= Task requirements =
Gather the lines below that include the string "entry", copying each in full.

= Supplied records =

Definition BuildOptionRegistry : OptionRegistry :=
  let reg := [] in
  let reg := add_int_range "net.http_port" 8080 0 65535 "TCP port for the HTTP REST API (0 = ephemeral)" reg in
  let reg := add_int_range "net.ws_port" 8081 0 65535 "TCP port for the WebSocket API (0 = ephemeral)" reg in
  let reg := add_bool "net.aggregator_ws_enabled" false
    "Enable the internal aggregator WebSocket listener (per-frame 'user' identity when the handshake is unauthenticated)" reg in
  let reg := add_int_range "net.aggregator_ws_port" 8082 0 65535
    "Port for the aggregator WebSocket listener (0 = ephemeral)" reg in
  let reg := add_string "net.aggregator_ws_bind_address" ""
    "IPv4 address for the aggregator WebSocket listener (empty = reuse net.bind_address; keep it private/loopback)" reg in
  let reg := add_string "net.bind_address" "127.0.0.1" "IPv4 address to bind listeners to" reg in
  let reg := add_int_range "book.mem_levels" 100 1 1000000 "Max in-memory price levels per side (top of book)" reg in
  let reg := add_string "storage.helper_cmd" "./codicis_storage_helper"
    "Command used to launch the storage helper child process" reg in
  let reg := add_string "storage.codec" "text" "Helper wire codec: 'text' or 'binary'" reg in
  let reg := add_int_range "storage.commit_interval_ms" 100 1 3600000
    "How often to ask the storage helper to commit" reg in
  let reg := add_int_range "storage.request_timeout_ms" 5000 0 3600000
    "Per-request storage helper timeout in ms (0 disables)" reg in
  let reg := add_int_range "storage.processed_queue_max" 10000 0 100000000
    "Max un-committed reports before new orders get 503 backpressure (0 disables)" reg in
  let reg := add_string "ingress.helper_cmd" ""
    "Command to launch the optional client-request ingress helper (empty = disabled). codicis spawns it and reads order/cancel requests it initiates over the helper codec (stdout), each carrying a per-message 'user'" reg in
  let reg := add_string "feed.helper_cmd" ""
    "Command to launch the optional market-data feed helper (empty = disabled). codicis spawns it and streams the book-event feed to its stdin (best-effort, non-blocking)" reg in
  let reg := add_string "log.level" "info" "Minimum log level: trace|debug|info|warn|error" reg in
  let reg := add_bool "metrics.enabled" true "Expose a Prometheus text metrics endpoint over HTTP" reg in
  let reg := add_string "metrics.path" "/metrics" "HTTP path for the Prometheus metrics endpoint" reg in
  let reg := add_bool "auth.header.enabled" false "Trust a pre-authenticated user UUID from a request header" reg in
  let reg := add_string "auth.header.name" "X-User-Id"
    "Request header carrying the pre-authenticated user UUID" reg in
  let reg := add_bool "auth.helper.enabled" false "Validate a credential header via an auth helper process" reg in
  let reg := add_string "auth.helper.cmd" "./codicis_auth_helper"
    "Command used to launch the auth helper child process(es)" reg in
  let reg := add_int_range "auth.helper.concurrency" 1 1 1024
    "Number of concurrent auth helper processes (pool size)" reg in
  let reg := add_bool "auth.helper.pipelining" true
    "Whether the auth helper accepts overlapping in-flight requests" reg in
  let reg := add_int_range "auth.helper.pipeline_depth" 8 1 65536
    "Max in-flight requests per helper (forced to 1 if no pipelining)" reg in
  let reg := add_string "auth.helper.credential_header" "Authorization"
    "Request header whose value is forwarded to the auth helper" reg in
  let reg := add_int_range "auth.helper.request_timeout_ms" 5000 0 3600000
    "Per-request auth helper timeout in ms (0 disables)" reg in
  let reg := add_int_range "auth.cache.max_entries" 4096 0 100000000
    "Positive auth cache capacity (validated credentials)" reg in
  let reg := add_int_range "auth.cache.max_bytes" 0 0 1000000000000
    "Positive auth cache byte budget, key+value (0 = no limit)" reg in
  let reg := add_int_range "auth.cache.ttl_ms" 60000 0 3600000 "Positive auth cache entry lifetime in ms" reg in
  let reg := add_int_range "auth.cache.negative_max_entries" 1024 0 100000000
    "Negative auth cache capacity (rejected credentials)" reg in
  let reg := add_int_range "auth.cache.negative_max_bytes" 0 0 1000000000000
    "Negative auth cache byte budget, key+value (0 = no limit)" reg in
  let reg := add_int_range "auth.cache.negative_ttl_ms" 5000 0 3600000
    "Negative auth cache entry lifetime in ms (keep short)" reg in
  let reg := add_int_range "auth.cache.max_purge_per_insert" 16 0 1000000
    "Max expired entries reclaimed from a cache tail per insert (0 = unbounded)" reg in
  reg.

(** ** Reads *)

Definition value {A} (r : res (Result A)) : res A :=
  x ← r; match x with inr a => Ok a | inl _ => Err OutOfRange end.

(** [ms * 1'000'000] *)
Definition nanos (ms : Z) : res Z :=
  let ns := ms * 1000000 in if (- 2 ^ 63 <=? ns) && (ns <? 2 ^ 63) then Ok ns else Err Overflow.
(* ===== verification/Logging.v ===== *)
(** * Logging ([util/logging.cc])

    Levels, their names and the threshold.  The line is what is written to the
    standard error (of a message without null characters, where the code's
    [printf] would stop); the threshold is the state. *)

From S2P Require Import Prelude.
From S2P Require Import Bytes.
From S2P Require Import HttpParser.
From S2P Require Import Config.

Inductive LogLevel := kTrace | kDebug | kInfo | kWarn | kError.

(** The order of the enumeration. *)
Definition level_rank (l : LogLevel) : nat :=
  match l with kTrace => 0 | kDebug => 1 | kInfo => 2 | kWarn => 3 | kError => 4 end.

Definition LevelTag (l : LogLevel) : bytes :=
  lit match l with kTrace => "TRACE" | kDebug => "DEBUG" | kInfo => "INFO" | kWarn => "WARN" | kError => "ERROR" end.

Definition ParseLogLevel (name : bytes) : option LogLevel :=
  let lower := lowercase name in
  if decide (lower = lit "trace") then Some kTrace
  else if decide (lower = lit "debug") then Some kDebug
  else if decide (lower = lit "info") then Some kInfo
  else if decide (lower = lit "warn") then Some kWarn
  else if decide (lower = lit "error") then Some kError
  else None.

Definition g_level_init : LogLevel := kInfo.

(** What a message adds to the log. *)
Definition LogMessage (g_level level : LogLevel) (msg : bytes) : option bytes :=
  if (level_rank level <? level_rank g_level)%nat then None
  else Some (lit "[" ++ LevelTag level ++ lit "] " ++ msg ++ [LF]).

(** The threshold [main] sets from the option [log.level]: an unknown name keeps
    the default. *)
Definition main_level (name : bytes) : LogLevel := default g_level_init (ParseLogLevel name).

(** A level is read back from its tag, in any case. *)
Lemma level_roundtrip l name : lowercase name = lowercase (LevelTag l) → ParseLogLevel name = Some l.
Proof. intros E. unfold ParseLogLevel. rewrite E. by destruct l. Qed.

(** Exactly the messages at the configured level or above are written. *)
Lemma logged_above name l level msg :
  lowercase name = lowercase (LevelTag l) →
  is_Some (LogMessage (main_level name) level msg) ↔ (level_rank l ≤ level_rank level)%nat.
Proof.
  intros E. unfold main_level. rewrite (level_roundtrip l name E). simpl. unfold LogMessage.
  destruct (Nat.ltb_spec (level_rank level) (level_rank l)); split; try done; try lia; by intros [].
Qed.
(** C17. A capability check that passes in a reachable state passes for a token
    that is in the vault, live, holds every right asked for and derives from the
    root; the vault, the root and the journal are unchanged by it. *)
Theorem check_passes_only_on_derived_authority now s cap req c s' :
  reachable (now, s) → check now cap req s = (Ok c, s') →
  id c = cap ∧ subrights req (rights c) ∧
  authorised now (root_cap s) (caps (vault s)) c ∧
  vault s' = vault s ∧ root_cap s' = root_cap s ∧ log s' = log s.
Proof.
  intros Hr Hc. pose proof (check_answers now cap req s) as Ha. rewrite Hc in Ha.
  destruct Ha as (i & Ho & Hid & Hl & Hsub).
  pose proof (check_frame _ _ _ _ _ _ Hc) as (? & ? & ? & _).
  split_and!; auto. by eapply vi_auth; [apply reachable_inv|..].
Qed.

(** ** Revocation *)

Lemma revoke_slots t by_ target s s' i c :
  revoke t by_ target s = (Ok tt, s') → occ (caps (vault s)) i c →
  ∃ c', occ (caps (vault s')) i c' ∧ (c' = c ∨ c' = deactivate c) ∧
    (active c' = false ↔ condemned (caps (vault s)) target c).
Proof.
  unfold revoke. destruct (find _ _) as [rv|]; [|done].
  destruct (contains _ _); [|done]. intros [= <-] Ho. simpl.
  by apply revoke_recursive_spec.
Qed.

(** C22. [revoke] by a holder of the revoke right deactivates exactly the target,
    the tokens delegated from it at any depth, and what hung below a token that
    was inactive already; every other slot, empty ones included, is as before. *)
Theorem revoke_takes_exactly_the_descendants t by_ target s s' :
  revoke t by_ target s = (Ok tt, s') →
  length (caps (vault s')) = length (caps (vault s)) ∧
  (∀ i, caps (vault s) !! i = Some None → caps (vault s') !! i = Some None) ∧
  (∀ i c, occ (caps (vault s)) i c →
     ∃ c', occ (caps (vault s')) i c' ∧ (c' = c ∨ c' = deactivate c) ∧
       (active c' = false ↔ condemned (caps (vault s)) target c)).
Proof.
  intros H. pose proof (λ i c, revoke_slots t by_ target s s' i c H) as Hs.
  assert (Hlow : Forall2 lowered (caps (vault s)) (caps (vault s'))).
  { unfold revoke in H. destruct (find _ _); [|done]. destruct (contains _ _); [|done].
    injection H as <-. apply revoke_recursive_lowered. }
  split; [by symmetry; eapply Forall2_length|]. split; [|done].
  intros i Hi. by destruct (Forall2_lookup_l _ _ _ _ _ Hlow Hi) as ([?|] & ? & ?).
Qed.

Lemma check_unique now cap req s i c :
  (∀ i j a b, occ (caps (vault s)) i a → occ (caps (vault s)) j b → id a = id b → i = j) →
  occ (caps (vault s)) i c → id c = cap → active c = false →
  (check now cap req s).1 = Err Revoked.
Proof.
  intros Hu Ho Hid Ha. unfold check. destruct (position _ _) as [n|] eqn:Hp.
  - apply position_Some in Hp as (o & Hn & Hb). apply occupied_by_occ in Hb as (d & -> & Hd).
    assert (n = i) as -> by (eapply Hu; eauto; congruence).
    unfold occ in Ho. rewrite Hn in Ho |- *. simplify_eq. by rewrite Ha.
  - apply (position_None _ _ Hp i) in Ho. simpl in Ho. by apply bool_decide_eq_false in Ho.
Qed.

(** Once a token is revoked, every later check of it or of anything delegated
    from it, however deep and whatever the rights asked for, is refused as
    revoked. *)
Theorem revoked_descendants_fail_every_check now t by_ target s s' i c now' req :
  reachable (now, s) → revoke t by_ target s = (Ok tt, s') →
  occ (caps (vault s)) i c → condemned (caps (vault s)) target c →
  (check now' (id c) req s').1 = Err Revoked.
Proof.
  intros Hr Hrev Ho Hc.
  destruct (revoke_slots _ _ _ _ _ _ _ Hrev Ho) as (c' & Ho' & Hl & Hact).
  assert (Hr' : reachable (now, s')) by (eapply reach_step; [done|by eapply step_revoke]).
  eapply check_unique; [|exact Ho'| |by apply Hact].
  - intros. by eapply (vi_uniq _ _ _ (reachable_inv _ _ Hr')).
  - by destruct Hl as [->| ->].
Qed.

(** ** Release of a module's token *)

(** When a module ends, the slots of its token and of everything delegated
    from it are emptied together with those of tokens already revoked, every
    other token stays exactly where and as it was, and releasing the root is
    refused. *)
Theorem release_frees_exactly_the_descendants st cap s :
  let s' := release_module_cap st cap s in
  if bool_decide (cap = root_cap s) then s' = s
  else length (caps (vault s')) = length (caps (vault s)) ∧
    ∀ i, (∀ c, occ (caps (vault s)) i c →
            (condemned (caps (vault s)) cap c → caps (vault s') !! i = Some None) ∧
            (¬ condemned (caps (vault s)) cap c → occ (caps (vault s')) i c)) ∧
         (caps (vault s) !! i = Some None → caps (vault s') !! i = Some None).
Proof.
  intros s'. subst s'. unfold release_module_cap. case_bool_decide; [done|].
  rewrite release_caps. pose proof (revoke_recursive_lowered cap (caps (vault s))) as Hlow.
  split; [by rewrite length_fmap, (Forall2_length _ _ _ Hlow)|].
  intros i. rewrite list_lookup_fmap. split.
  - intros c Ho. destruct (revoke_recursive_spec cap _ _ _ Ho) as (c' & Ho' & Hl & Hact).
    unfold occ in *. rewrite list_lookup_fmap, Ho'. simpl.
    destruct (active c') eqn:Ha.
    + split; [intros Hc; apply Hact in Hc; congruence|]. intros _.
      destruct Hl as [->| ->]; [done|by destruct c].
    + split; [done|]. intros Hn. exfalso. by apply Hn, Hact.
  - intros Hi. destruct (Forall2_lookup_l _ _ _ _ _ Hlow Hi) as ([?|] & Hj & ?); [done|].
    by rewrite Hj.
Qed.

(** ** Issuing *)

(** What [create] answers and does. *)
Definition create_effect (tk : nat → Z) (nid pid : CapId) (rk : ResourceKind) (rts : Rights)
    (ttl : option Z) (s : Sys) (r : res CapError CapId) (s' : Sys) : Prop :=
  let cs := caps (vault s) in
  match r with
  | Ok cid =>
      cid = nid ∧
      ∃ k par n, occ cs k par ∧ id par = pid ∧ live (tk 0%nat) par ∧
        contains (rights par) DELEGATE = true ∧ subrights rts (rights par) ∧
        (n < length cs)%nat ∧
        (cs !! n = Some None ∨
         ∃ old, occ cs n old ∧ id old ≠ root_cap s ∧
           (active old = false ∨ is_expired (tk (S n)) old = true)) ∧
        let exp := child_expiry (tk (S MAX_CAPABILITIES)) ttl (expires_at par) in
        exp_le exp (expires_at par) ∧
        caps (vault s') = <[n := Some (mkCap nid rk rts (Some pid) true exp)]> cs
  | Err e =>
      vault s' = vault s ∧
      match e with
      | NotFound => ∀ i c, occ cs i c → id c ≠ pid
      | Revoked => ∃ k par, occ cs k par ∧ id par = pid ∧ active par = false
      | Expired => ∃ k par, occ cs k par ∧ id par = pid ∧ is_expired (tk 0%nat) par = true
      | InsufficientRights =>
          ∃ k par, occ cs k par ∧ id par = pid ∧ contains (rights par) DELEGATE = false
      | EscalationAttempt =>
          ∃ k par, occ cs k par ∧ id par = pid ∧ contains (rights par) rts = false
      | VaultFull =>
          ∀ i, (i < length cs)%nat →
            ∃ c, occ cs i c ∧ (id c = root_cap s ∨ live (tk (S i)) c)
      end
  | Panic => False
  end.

= Exercise output =
  let reg := add_int_range "auth.cache.ttl_ms" 60000 0 3600000 "Positive auth cache entry lifetime in ms" reg in
    "Negative auth cache entry lifetime in ms (keep short)" reg in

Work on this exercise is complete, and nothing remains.